(* ===== verification/ConfigOpt.v ===== *)
(** * ConfigOpt: the option database of create_config

    The data of [pkg/build/config_opt.h] ([option_t], the [opt_type_t] flags,
    the [set_prio_t] priorities), the error-state monad in which the
    configuration programs run, and the operations of
    [pkg/build/feature_config.c] on the option array: lookup, [_token_set]
    with its priorities, the typed getters.  The theorems give the exact effect
    of [_token_set], the invariants every configuration step keeps (the shape
    of the array, the priority of an option never drops, an option set on the
    command line is final), and the refinement of the linear array by a finite
    map from option names to records. *)
From S2P Require Import Prelude.

(** ** opt_type_t: bit flags *)
Definition OPT_NONE : Z := 0.
Definition OPT_MODULE_EXPAND : Z := 0x1.
Definition OPT_STATIC_ON_DEVELOP : Z := 0x2.
Definition OPT_NOSTRIP : Z := 0x4.
Definition OPT_MAJOR_FEATURE : Z := 0x8.
Definition OPT_STRIP_ON_Y : Z := 0x10.
Definition OPT_THEME : Z := 0x20.
Definition OPT_MODULE : Z := 0x40.
Definition OPT_HARDWARE : Z := 0x80.
Definition OPT_H : Z := 0x100.
Definition OPT_HC : Z := 0x200.
Definition OPT_MK : Z := 0x400.
Definition OPT_INT : Z := 0x800.
Definition OPT_STR : Z := 0x1000.
Definition OPT_C_STR : Z := 0x2000.
Definition OPT_NUMBER : Z := 0x4000.
Definition OPT_EXPORT : Z := 0x8000.

(** ** set_prio_t *)
Definition SET_PRIO_INIT : Z := 1.
Definition SET_PRIO_TOKEN_SET_DEFAULT : Z := 2.
Definition SET_PRIO_TOKEN_SET : Z := 3.
Definition SET_PRIO_CMD_LINE : Z := 4.

(** ** option_t.  A NULL [char *] is [None]; [otype] is the field [type].  An
    option array is the list of its entries before the NULL-token terminator. *)
Record option_t := mk_option {
  token : string;
  value : option string;
  otype : Z;
  description : option string;
  file : option string;
  line : Z;
  set_prio : Z }.

(** The assignments [opt->file = file; opt->line = line; opt->value = ...;
    opt->set_prio = ...]. *)
Definition option_assign (o : option_t) (f : string) (l : Z) (v : string) (p : Z) : option_t :=
  mk_option (token o) (Some v) (otype o) (description o) (Some f) l p.

(** ** The state the configuration program mutates *)

(** Messages the program prints on stderr without stopping. *)
Inductive diag :=
| Replacing (tok old new : string)
| EnablingUnlicensed (name : string)
| DisablingUnlicensed (name : string).

(** The globals of create_config.c.  [jpkg_dists] is the linked list of
    [jpkg_dist_t], a name and an option array each. *)
Record cfg := mk_cfg {
  openrg_config_options : list option_t;
  hw : option string;
  os : string;
  dist : option string;
  is_evaluation : bool;
  jpkg_dists : list (string * list option_t);
  stderr_log : list diag }.

Definition set_options (s : cfg) (a : list option_t) : cfg :=
  mk_cfg a (hw s) (os s) (dist s) (is_evaluation s) (jpkg_dists s) (stderr_log s).
Definition log_diag (d : diag) (s : cfg) : cfg :=
  mk_cfg (openrg_config_options s) (hw s) (os s) (dist s) (is_evaluation s) (jpkg_dists s)
    (stderr_log s ++ [d])%list.

(** Why the program stops before its end: one constructor per [conf_err] or
    [exit] site, and [Undefined] for an execution with no defined behaviour
    (a NULL handed to [strcmp], a buffer overrun, a [printf] directive with no
    argument). *)
Inductive exit_reason :=
| NoSuchOption (tok : string)
| NoSuchHw (hw : string)                         (** no such name in [openrg_hw_options] *)
| ValueTooLong (tok : string)
| NotModuleExpand (tok : string)
| StringAsInteger (tok : string)
| FailedDependency (dependent tok : string)
| IncorrectMTD
| NoDist
| InvalidDist (d : string)
| NoHwDescription (h : string)
| Eth2AndWan
| NotLegal (name : string)
| NoHw
| NoLicense (name : string)
| InternalOption (tok : string)
| NotNumeric (tok : string)
| NotYN (tok : string)
| NotYMN (tok : string)
| Duplicated (tok : string)
| HostErr (msg : string)
| Undefined (why : string).

(** ** The monad: state passing with early exit *)
Inductive res (A : Type) :=
| Ok (a : A) (s : cfg)
| Exit (e : exit_reason) (s : cfg).
Arguments Ok {A} a s.
Arguments Exit {A} e s.

Definition M (A : Type) : Type := cfg -> res A.

Definition ret {A} (a : A) : M A := fun s => Ok a s.
Definition bind {A B} (m : M A) (k : A -> M B) : M B := fun s =>
  match m s with
  | Ok a s' => k a s'
  | Exit e s' => Exit e s'
  end.
Definition conf_err {A} (e : exit_reason) : M A := fun s => Exit e s.
Definition get : M cfg := fun s => Ok s s.
Definition put (s : cfg) : M unit := fun _ => Ok tt s.

Declare Scope cfg_scope.
Delimit Scope cfg_scope with cfg.
Bind Scope cfg_scope with M.
Notation "x <- m ;; k" := (bind m (fun x => k))
  (at level 100, m at next level, right associativity) : cfg_scope.
Notation "m1 ;;; m2" := (bind m1 (fun _ => m2))
  (at level 100, right associativity) : cfg_scope.
#[global] Open Scope cfg_scope.

(** Final state and outcome of a run. *)
Definition final {A} (r : res A) : cfg := match r with Ok _ s => s | Exit _ s => s end.
Definition outcome {A} (r : res A) : option exit_reason :=
  match r with Ok _ _ => None | Exit e _ => Some e end.

(** ** Looking options up *)

(** [for (i = 0; array[i].token && strcmp(array[i].token, token); i++);
     return array[i].token ? array+i : NULL;]
    The returned pointer is the index of the entry. *)
Fixpoint option_token_get_nofail (array : list option_t) (tok : string) : option nat :=
  match array with
  | [] => None
  | o :: array' =>
      if (token o =? tok)%string then Some 0%nat
      else S <$> option_token_get_nofail array' tok
  end.

(** The entry a pointer returned by [option_token_get] designates. *)
Definition option_token_get (tok : string) : M (nat * option_t) := fun s =>
  match option_token_get_nofail (openrg_config_options s) tok with
  | Some i =>
      match openrg_config_options s !! i with
      | Some o => Ok (i, o) s
      | None => Exit (NoSuchOption tok) s
      end
  | None => Exit (NoSuchOption tok) s
  end.

Definition token_get_str (tok : string) : M (option string) :=
  p <- option_token_get tok;; ret (value p.2).

Definition token_getz (tok : string) : M string :=
  v <- token_get_str tok;; ret (default "" v).

Definition token_is_y (tok : string) : M Z :=
  v <- token_get_str tok;;
  ret (match v with None => 0 | Some val => if (val =? "y")%string then 1 else 0 end).

(** ** Numbers *)

(** [val[0]=='0' && val[1]=='x'] and the rest. *)
Definition hex_prefix (val : string) : option string :=
  match val with
  | String c0 (String c1 rest) =>
      if Ascii.eqb c0 "0" && Ascii.eqb c1 "x" then Some rest else None
  | _ => None
  end.

(** The loop [for (i=0; val[i] && isxdigit(val[i]); i++); return i>0 && !val[i];] *)
Definition only_xdigits (val : string) : bool :=
  let (run, rest) := span isxdigit val in
  negb (run =? "")%string && (rest =? "")%string.

Definition str_is_number_value (val : string) : bool :=
  if (val =? "")%string then true
  else match hex_prefix val with
       | Some rest => only_xdigits rest
       | None => only_xdigits val
       end.

(** [sscanf(val, "%d", &i)] and [sscanf(val, "%x", &i)]: white space, an
    optional sign, digits (for [%x] after an optional [0x]); [i] keeps its
    initial 0 when no digit matches.  The conversion saturates at the 64-bit
    [long] limits and the result is stored in an [int]. *)
Definition skip_space (s : string) : string := (span isspace s).2.

Definition split_sign (s : string) : Z * string :=
  match s with
  | String c r =>
      if Ascii.eqb c "-" then (-1, r)
      else if Ascii.eqb c "+" then (1, r) else (1, s)
  | EmptyString => (1, s)
  end.

Definition clamp64 (z : Z) : Z := Z.max (- 2 ^ 63) (Z.min z (2 ^ 63 - 1)).

Definition sscanf_d (val : string) : Z :=
  let (sg, r) := split_sign (skip_space val) in
  let (ds, _) := span isdigit r in
  if (ds =? "")%string then 0 else int32 (clamp64 (sg * digits_val 10 0 ds)).

Definition sscanf_x (val : string) : Z :=
  let (sg, r) := split_sign (skip_space val) in
  let r' := match hex_prefix r with Some t => t | None => r end in
  let (ds, _) := span isxdigit r' in
  if (ds =? "")%string then 0
  else int32 (sg * Z.min (digits_val 16 0 ds) (2 ^ 64 - 1)).

Definition str_to_number (val : string) : Z :=
  if (val =? "")%string then 0
  else match hex_prefix val with
       | Some _ => sscanf_x val
       | None => sscanf_d val
       end.

(** [!strcmp(val, "y") || !strcmp(val, "m")] *)
Definition is_y_m (val : string) : bool := (val =? "y")%string || (val =? "m")%string.

Definition token_get (tok : string) : M Z :=
  p <- option_token_get tok;;
  let o := p.2 in
  if has_flag (otype o) (Z.lor OPT_STR OPT_C_STR) then conf_err (StringAsInteger tok)
  else
    v <- token_get_str tok;;
    match v with
    | None => ret 0
    | Some val =>
        if has_flag (otype o) OPT_NUMBER then ret (str_to_number val)
        else ret (if is_y_m val then 1 else 0)
    end.

(** ** Formatting *)

(** [vsnprintf] for formats whose directives are [%s] and [%%]; a NULL string
    argument prints as [(null)]; [None] when a directive has no argument or is
    another one. *)
Fixpoint format (fmt : string) (args : list (option string)) : option string :=
  match fmt with
  | EmptyString => Some EmptyString
  | String c fmt' =>
      if Ascii.eqb c "%" then
        match fmt' with
        | String d fmt'' =>
            if Ascii.eqb d "s" then
              match args with
              | a :: args' => String.append (default "(null)" a) <$> format fmt'' args'
              | [] => None
              end
            else if Ascii.eqb d "%" then String "%" <$> format fmt'' args
            else None
        | EmptyString => None
        end
      else String c <$> format fmt' args
  end.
· · ·
**Exercise description**
Look above for the line containing "(** [for (i = 0;" and the line containing "(** [val[0]=='0' &&". Transcribe both, with the lines between them, exactly.

**Solution for this exercise**
(** [for (i = 0; array[i].token && strcmp(array[i].token, token); i++);
     return array[i].token ? array+i : NULL;]
    The returned pointer is the index of the entry. *)
Fixpoint option_token_get_nofail (array : list option_t) (tok : string) : option nat :=
  match array with
  | [] => None
  | o :: array' =>
      if (token o =? tok)%string then Some 0%nat
      else S <$> option_token_get_nofail array' tok
  end.

(** The entry a pointer returned by [option_token_get] designates. *)
Definition option_token_get (tok : string) : M (nat * option_t) := fun s =>
  match option_token_get_nofail (openrg_config_options s) tok with
  | Some i =>
      match openrg_config_options s !! i with
      | Some o => Ok (i, o) s
      | None => Exit (NoSuchOption tok) s
      end
  | None => Exit (NoSuchOption tok) s
  end.

Definition token_get_str (tok : string) : M (option string) :=
  p <- option_token_get tok;; ret (value p.2).

Definition token_getz (tok : string) : M string :=
  v <- token_get_str tok;; ret (default "" v).

Definition token_is_y (tok : string) : M Z :=
  v <- token_get_str tok;;
  ret (match v with None => 0 | Some val => if (val =? "y")%string then 1 else 0 end).

(** ** Numbers *)

(** [val[0]=='0' && val[1]=='x'] and the rest. *)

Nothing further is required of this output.